Unilever’s pension liability net of assets has increased to €400m (£363m) as at 30 June 2020, up from €200m (£170m) at the start of the year.

The firm clarified that higher liabilities, which were driven by falling discount rates, were partially offset by positive investment returns across pension assets.

According to the group’s half-year results, pension assets for funded schemes in surplus fell to €2.2bn at the end of June, marking a €200m fall since the start of the year (€2.4bn/£2.1bn at 31 December 2019).

This was however an increase compared to this time last year, when assets for funded schemes in surplus were reported as just over €2bn (£1.8bn).

Furthermore, the scheme deficit position has also improved year-on-year despite the recent increases, with pension liabilities net of assets of €500m (£420m) recorded at the end of June 2019.

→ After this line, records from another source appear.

(** * Room navigation core: A*-style path search and tile occupancy

    A shallow embedding of [PathFinder] (PathFinder.cpp) and of the
    [TileInstance] interface (TileInstance.h).  Search nodes are heap
    objects reached through raw pointers in the source; here they live in
    an arena ([nodes]) and a pointer is an index into it, so that the
    in-place update of an open node and the parent back-links alias the
    way they do in the C++ code. *)

From Stdlib Require Import ZArith Ascii Lia.
From stdpp Require Import base tactics option list numbers relations.

Local Open Scope Z_scope.

(** ** Machine integers *)

(** [int16] and [uint32] values are kept as [Z]; conversions wrap. *)
Definition wrap16 (z : Z) : Z := (z + 32768) mod 65536 - 32768.
Definition wrap32 (z : Z) : Z := z mod 4294967296.

(** ** Positions and the grid *)

(** [Position] is declared in a header that is not part of the sources at
    hand; its two fields are taken to be [int16], like every coordinate
    that PathFinder.cpp and TileInstance.h pass around. *)
Record Position := mkPosition { X : Z; Y : Z }.

#[global] Instance Position_eq_dec : EqDecision Position.
Proof. solve_decision. Defined.

(** [GridArray] (declared in the absent PathFinder.h) is read as
    [m_Grid[Y][X]]: a sequence of rows, each a sequence of [char]. *)
Definition GridArray := list (list ascii).

(** [m_Grid[p.Y][p.X]].  [None] stands for an access outside the array,
    which the C++ code does not define. *)
Definition grid_at (g : GridArray) (p : Position) : option ascii :=
  if (0 <=? Y p) && (0 <=? X p)
  then row ← g !! Z.to_nat (Y p); row !! Z.to_nat (X p)
  else None.

Definition in_bounds (g : GridArray) (p : Position) : Prop :=
  is_Some (grid_at g p).

(** Number of cells of the grid. *)
Definition cells (g : GridArray) : nat :=
  foldr (fun row n => (length row + n)%nat) 0%nat g.

(** ** Search nodes *)

Definition ptr := nat.

(** Modelled from the spec: the [Node] class (Node.h is not among the
    sources).  A search node has a cell coordinate, a G cost, an H cost,
    a total cost G+H and a non-owning back-reference to its parent; the
    seed node has G = 0 and no parent. *)
Record Node := mkNode {
  m_PositionX : Z;
  m_PositionY : Z;
  m_GCost : Z;
  m_HCost : Z;
  m_ParentNode : option ptr
}.

Definition Node_new (x y : Z) (parent : option ptr) : Node :=
  mkNode x y 0 0 parent.
(** * RAVEN reduced-order-model facade: a shallow embedding

    The development follows two source files of the repository:

    - [framework/Models/ROM.py], the class [ROM] (module [ROM] below):
      [evaluate], [train], [reset], [__getstate__], [__setstate__], and
      further on [confidence], [reseed], [setAdditionalParams], [_copyModel],
      [convergence], [_crossValidationScore] and [_checkCV];
    - [framework/SupervisedLearning/ScikitLearn/DiscriminantAnalysis/
      LinearDiscriminantAnalysis.py] (module [LinearDiscriminantAnalysis]).

    Python objects are mutable; here every method is a function on the value
    of [self].  A method that can raise returns a [result]; [train], which
    mutates [self] step by step and can raise half-way, runs in a small
    state-and-exception monad that keeps the state reached when the exception
    left the method. *)

From stdpp Require Import gmap strings list fin_maps.
From Stdlib Require Import ZArith.
(** [s.isdigit()]: at least one character, all of them digits. *)
Definition str_isdigit (s : str) : bool :=
  match s with
  | [] => false
  | _ => forallb isdigit s
  end.

(** [s.lower()] *)
Definition lower (s : str) : str :=
  if forallb in_fragment s then List.map frag_lower s else ext_lower U s.

(** [s.replace(old, new)] for one-character [old] and [new]. *)
Definition replace (old new : char) (s : str) : str :=
  List.map (fun c => if (c =? old)%N then new else c) s.

Fixpoint lstrip (s : str) : str :=
  match s with
  | c :: s' => if isspace c then lstrip s' else s
  | [] => []
  end.

Definition rstrip (s : str) : str := rev (lstrip (rev s)).

(** [s.strip()] *)
Definition strip (s : str) : str := rstrip (lstrip s).

Fixpoint startswith (sub s : str) : bool :=
  match sub, s with
  | [], _ => true
  | a :: sub', b :: s' => (a =? b)%N && startswith sub' s'
  | _ :: _, [] => false
  end.

(** [sub in s] *)
Fixpoint contains (sub s : str) : bool :=
  startswith sub s ||
  match s with
  | [] => false
  | _ :: s' => contains sub s'
  end.

(** [s.split(sep)] for a one-character separator, as its first element and
    the others: the list is never empty. *)
Fixpoint split_on (sep : char) (s : str) : str * list str :=
  match s with
  | [] => ([], [])
  | c :: s' =>
      let '(h, t) := split_on sep s' in
      if (c =? sep)%N then ([], h :: t) else (c :: h, t)
  end.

However, a remeasurement of the company’s defined benefit (DB) pension plans in June 2020 showed a €468m year-on-year to loss to -€201m (-£182m), with a previous remeasurement in June 2019 recorded as €267m (£242m).

This follows a €353m (£299.2m) gain seen in the remeasurement of the company’s DB plans at the start of the year.

Liabilities for funded schemes in deficit increased to €1.275bn (£1.1bn) as at 30 June 2020, compared to €1.157bn (£1bn) at the start of the year.

Liabilities for unfunded schemes however dropped slightly, from €1.46bn (£1.32bn) at the start of the year, to €1.42bn (£1.24bn) as at 30 June 2020.

The group previously launched a consultation over several proposal changes to the DB section of its UK hybrid scheme in December, which included the introduction of a ‘benefits envelope’ for all employers.